[Opening Excerpted data section]
(** A system call: its two stops, and the rest of the program. *)
Lemma call_loop rq k t d sig o w m :
  (∀ r t d o w, quiet (view w) → ma_place (view w) = Left (rq, r) k → stop_requested o.1 = false →
    ma_options (view w) = trace_options → plain sys (k r) (ma_system (view w)) →
    eventually (finishes (view w) (monitor (k r) t o (ma_system (view w))))
      (λ n, loop K n root (paused t d phase_entry 0 o w))) →
  quiet (view w) → quiet m →
  restart sys (view w) sig = (Ok (), run_on (Call rq k) m) → stop_requested o.1 = false →
  ma_options m = trace_options → plain sys (Call rq k) (ma_system m) →
  eventually (finishes m (monitor (Call rq k) t o (ma_system m)))
    (λ n, loop K n root (paused t d phase_entry sig o w)).
Proof.
  intros Hrest Hq [Hmr Hml] Hr Ho Hopt Hpl. cbn [monitor].
  eapply iteration with (e := WSyscallStop) (m := run_on (Call rq k) m);
    [done|done|exact Hr|cbn; by rewrite Hopt|done|].
  intros w1 Hw1. set (m1 := reported _) in Hw1.
  assert (quiet m1) as Hq1 by done.
  pose proof (entry_stop t d o w1 rq k) as He. rewrite Hw1 in He. specialize (He Hq1 eq_refl Ho).
  revert He. destruct (on_entry _ _ _ _) as [d1 before]. intros (w2 & Hw2 & ->). rewrite Hw1 in Hw2.
  eapply eventually_weaken.
  { intros l. apply (finishes_same m1 m); [done|cbn; by rewrite app_empty_r|done]. }
  change (ma_system m) with (ma_system m1) in *. rewrite <- Hw2.
  apply unless_stopped_loop; [by rewrite Hw2|by rewrite Hw2|]. intros Ho1. rewrite Hw2.
  cbn [plain] in Hpl. destruct (sys (ma_system m1) rq) as [r x] eqn:Hsys. destruct Hpl as [Hev Hpl].
  set (m2 := arrive (Stops (Left (rq, r) k))
    (mkMachine (ma_place m1) None (ma_calls m1 ++ [(rq, r)]) (ma_output m1) x (ma_options m1))).
  assert (lone m2) as Hl2 by (apply Forall_app; split; [apply Hml|by apply Forall_singleton]).
  eapply iteration with (e := WSyscallStop) (m := m2); [by rewrite Hw2|done|..|done|].
  { rewrite Hw2. unfold restart. cbn [ma_place m1 reported run_on advance arrive print].
    unfold make_call. by rewrite Hsys, Hev. }
  { cbn. by rewrite Hopt. }
  intros w3 Hw3. assert (quiet (reported m2)) as Hq3 by done.
  pose proof (exit_stop t d1 (hear before o) w3 (rq, r) k) as He. rewrite Hw3 in He.
  specialize (He Hq3 eq_refl Ho1). revert He.
  destruct (on_exit _ _ _ _) as [t' ev]. cbn zeta. set (o' := hear ev (hear before o)).
  intros (w4 & Hw4 & ->). rewrite Hw3 in Hw4.
  assert (eventually (finishes (view w4) (unless_stopped (ma_system (view w4)) o' (monitor (k r) t' o' x)))
    (λ n, loop K n root (paused t' d1 phase_entry (pending o') o' w4))) as He.
  { apply unless_stopped_loop; [by rewrite Hw4..|]. intros Ho2.
    assert (x = ma_system (view w4)) as -> by by rewrite Hw4.
    apply Hrest; rewrite ?Hw4; done. }
  revert He. rewrite Hw4. cbn [ma_system reported m2 arrive].
  destruct (unless_stopped _ _ _) as [e o2]. apply eventually_weaken. intros l.
  by apply (finishes_call m1 (rq, r) x (Left (rq, r) k) None).
Qed.

Lemma run_loop p t d sig o w m :
  quiet (view w) → quiet m →
  restart sys (view w) sig = (Ok (), run_on p m) → stop_requested o.1 = false →
  ma_options m = trace_options → plain sys p (ma_system m) →
  eventually (finishes m (monitor p t o (ma_system m)))
    (λ n, loop K n root (paused t d phase_entry sig o w)).
Proof.
  revert t d sig o w m.
  induction p as [code|code|s core|text p IH|rq k IH|s k IH]; intros t d sig o w m Hq Hm Hr Ho Hopt Hpl.
  1,2: by apply leaving_loop.
  - by apply dying_loop.
  - cbn [monitor]. rewrite run_on_say in Hr.
    specialize (IH t d sig o w (print text m) Hq Hm Hr Ho Hopt Hpl). revert IH.
    cbn [ma_system print]. destruct (monitor p t o (ma_system m)) as [e o'].
    apply eventually_weaken. apply finishes_output.
  - apply call_loop; [|done..]. clear t d sig o w m Hq Hm Hr Ho Hopt Hpl.
    intros r t d o w Hq Hp Ho Hopt Hpl. apply IH; [done..| |done|done|done].
    unfold restart. by rewrite Hp.
  - cbn [monitor]. destruct Hpl as (Hs & Hk & Hpl), Hm as [Hmr Hml].
    eapply iteration with (e := WSignalStop s) (m := run_on (Signal s k) m);
      [done|done|exact Hr|done|done|].
    intros w1 Hw1. set (m1 := reported _) in Hw1. rewrite signal_stop by done.
    eapply eventually_weaken.
    { intros l. apply (finishes_same m1 m); [done|cbn; by rewrite app_empty_r|done]. }
    change (ma_system m) with (ma_system m1) in *.
    apply IH; [by rewrite Hw1|done| |done|done|apply Hpl]. rewrite Hw1.
    unfold restart. cbn [ma_place m1 reported run_on advance arrive print].
    destruct (dropped s).
    + change (0 =? SIGKILL) with false. by destruct (Z.eqb_spec 0 s); [lia|].
    + rewrite (proj2 (Z.eqb_neq s SIGKILL)) by done. by rewrite Z.eqb_refl.
Qed.

(** *** The run of the tracer *)

Lemma start_paused (r : R) w :
  let o := hear (Some (TraceStarted root empty_context)) (r, 0) in
  start root r w = paused FdTable.empty new_decoder phase_entry (pending o) o w.
Proof. unfold start, paused, pending, TaskRegistry.insert_root, TaskRegistry.emplace. by rewrite lookup_empty. Qed.

(** The process when the tracer has set its options. *)
Definition held (p : prog Z) (x : X) : Machine X := mkMachine (Loaded p) None [] "" x trace_options.

Lemma supervise_loop p (r : R) x w :
  view w = held p x → plain sys p x →
  eventually (λ l, l.1 = exit_code_of (ex_status (supervise p r x).1) ∧
      st_reporter l.2 = (supervise p r x).2.1 ∧ view (st_world l.2) = gone (supervise p r x).1)
    (λ n, loop K n root (start root r w)).
Proof.
  intros Hw Hp. rewrite start_paused. unfold supervise. set (o := hear _ _).
  assert (quiet (held p x)) as Hq by (split; [done|apply Forall_nil_2]).
  pose proof (unless_stopped_loop FdTable.empty new_decoder phase_entry o w
    (monitor p FdTable.empty o x)) as Hl. revert Hl. rewrite Hw. cbn [held ma_system].
  destruct (unless_stopped _ _ _) as [e o']. intros Hl.
  eapply eventually_weaken; [|apply Hl; [done|done|]]; [by intros l (? & ? & ->)|].
  intros Ho. apply (run_loop p FdTable.empty new_decoder 0 o w (held p x)); try done; by rewrite Hw.
Qed.

Lemma close_session_gone w e : view w = gone e → view (close_session K w root) = gone e.
Proof.
  intros Hw. unfold close_session. destruct (root <? 0); [done|].
  assert (∀ v sig, view v = gone e → view (k_kill K v root sig).2 = gone e) as Hkill.
  { intros v sig Hv. rewrite <- Hv. apply (process_gone v); by rewrite Hv. }
  pose proof (Hkill w 0 Hw) as H1. destruct (k_kill K w root 0) as [[] w1]; [|done].
  pose proof (Hkill w1 SIGKILL H1) as H2. destruct (k_kill K w1 root SIGKILL) as [b w2].
  cbn [snd] in H2. rewrite <- H2. apply (process_gone w2); by rewrite H2.
Qed.

Lemma run_supervises p (r : R) x w w' :
  k_fork K w = (Ok root, w') → view w' = load p x → plain sys p x →
  eventually (λ '(code, r', v),
      let '(e, o) := supervise p r x in code = exit_code_of (ex_status e) ∧ r' = o.1 ∧ view v = gone e)
    (λ n, Tracer.run K n r w).
Proof.
  intros Hf Hw Hp. unfold Tracer.run. rewrite Hf.
  destruct (process_waits w' root 0 (WSignalStop SIGTRAP)) as (w1 & Hk1 & Hv1);
    [by rewrite Hw; apply Forall_nil_2|by rewrite Hw|auto|auto|]. rewrite Hw in Hv1.
  eapply eventually_bind with
    (P := λ res, res = (Ok (root, encode_status (WSignalStop SIGTRAP)), w1)).
  { eapply eventually_step; [intros n; cbn [wait_for]; rewrite Hk1; reflexivity|]. by apply eventually_ret. }
  intros _ ->.
  destruct (process_options w1 trace_options) as (w2 & Hk2 & Hv2);
    [by rewrite Hv1; split; [|apply Forall_nil_2]|by rewrite Hv1|]. rewrite Hv1 in Hv2.
  unfold set_options. rewrite Hk2. cbn [from_errno].
  eapply eventually_bind; [exact (supervise_loop p r x w2 Hv2 Hp)|]. intros [code s] (Hc & Hr & Hs).
  cbn [fst snd] in *. apply eventually_ret.
  destruct (supervise p r x) as [e o]. cbn [fst snd] in *. split_and!; [done|done|].
  by apply close_session_gone.
Qed.


(** ** What tracing changes *)

(** The program to which the signals that are dropped are never delivered. *)
Fixpoint undelivered (p : prog Z) : prog Z :=
  match p with
  | Ret code => Ret code
  | Exit code => Exit code
  | Die s core => Die s core
  | Say text p => Say text (undelivered p)
  | Call rq k => Call rq (λ r, undelivered (k r))
  | Signal s k => if dropped s then undelivered (k false) else Signal s (λ b, undelivered (k b))
  end.

(** No such signal reaches the program. *)
Fixpoint undisturbed (p : prog Z) (x : X) : Prop :=
  match p with
  | Ret _ | Exit _ | Die _ _ => True
  | Say _ p => undisturbed p x
  | Call rq k => let '(r, x) := sys x rq in undisturbed (k r) x
  | Signal s k => dropped s = false ∧ undisturbed (k true) x
  end.

Lemma undelivered_same p x : undisturbed p x → execute sys (undelivered p) x = execute sys p x.
Proof.
  revert x. induction p as [code|code|s core|text p IH|rq k IH|s k IH]; intros x;
    cbn [undisturbed undelivered execute]; try done.
  - intros Hp. by rewrite IH.
  - destruct (sys x rq) as [r x']. intros Hp. by rewrite IH.
  - intros [-> Hp]. cbn [execute]. by apply IH.
Qed.

(** The calls up to the event at which the reporter asks to stop: an event at
    the entry of a call prevents it, one at its exit comes after it. *)
Fixpoint heard_calls (t : FdTable.t) o (calls : list made) : list made :=
  if stop_requested o.1 then []
  else
    match calls with
    | [] => []
    | c :: calls =>
        let '(d, before) := on_entry (rq_tracee c.1) root (entry_registers c.1) new_decoder in
        let o := hear before o in
        if stop_requested o.1 then []
        else
          let '(t, ev) := on_exit root (exit_registers c) d t in
          c :: heard_calls t (hear ev o) calls
    end.

(** A run cut short: the calls of a first part, and what it printed. *)
Record cut_short (m : Machine X) (e : execution X) : Prop := {
  cut_calls : ma_calls m `prefix_of` ex_calls e;
  cut_output : ∃ rest, ex_output e = ma_output m +:+ rest;
}.

Lemma hear_sticky `{!StickyReporter R} ev o :
  stop_requested o.1 = true → stop_requested (hear ev o).1 = true.
Proof. intros Ho. destruct ev; [|done]. cbn. by apply stop_requested_sticky. Qed.

Lemma hear_end_sticky `{!StickyReporter R} w o :
  stop_requested o.1 = true → stop_requested (hear_end w o).1 = true.
Proof. intros Ho. unfold hear_end. destruct (end_of w). by do 2 apply hear_sticky. Qed.

(** The monitored program is the program, or a cut of it that the reporter
    asked for. *)
Definition same_or_cut (e : execution X) (res : execution X * Listener) : Prop :=
  res.1 = e ∨
  (ex_status res.1 = WKilled SIGKILL false ∧ stop_requested res.2.1 = true ∧
   cut_short (gone res.1) e).

Lemma unless_stopped_cut x o e res :
  (stop_requested o.1 = false → same_or_cut e res) → same_or_cut e (unless_stopped x o res).
Proof.
  intros Hgo. unfold unless_stopped. destruct (stop_requested o.1) eqn:Ho; [|by apply Hgo].
  right. split_and!; [done|done|]. split; [apply prefix_nil|]. by eexists.
Qed.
[Closing Excerpted data section]
Your objective: Return exactly, please, the lines of the material from the first one down to and including the line where "assert (lone m2)" appears.

Solution below:
(** A system call: its two stops, and the rest of the program. *)
Lemma call_loop rq k t d sig o w m :
  (∀ r t d o w, quiet (view w) → ma_place (view w) = Left (rq, r) k → stop_requested o.1 = false →
    ma_options (view w) = trace_options → plain sys (k r) (ma_system (view w)) →
    eventually (finishes (view w) (monitor (k r) t o (ma_system (view w))))
      (λ n, loop K n root (paused t d phase_entry 0 o w))) →
  quiet (view w) → quiet m →
  restart sys (view w) sig = (Ok (), run_on (Call rq k) m) → stop_requested o.1 = false →
  ma_options m = trace_options → plain sys (Call rq k) (ma_system m) →
  eventually (finishes m (monitor (Call rq k) t o (ma_system m)))
    (λ n, loop K n root (paused t d phase_entry sig o w)).
Proof.
  intros Hrest Hq [Hmr Hml] Hr Ho Hopt Hpl. cbn [monitor].
  eapply iteration with (e := WSyscallStop) (m := run_on (Call rq k) m);
    [done|done|exact Hr|cbn; by rewrite Hopt|done|].
  intros w1 Hw1. set (m1 := reported _) in Hw1.
  assert (quiet m1) as Hq1 by done.
  pose proof (entry_stop t d o w1 rq k) as He. rewrite Hw1 in He. specialize (He Hq1 eq_refl Ho).
  revert He. destruct (on_entry _ _ _ _) as [d1 before]. intros (w2 & Hw2 & ->). rewrite Hw1 in Hw2.
  eapply eventually_weaken.
  { intros l. apply (finishes_same m1 m); [done|cbn; by rewrite app_empty_r|done]. }
  change (ma_system m) with (ma_system m1) in *. rewrite <- Hw2.
  apply unless_stopped_loop; [by rewrite Hw2|by rewrite Hw2|]. intros Ho1. rewrite Hw2.
  cbn [plain] in Hpl. destruct (sys (ma_system m1) rq) as [r x] eqn:Hsys. destruct Hpl as [Hev Hpl].
  set (m2 := arrive (Stops (Left (rq, r) k))
    (mkMachine (ma_place m1) None (ma_calls m1 ++ [(rq, r)]) (ma_output m1) x (ma_options m1))).
  assert (lone m2) as Hl2 by (apply Forall_app; split; [apply Hml|by apply Forall_singleton]).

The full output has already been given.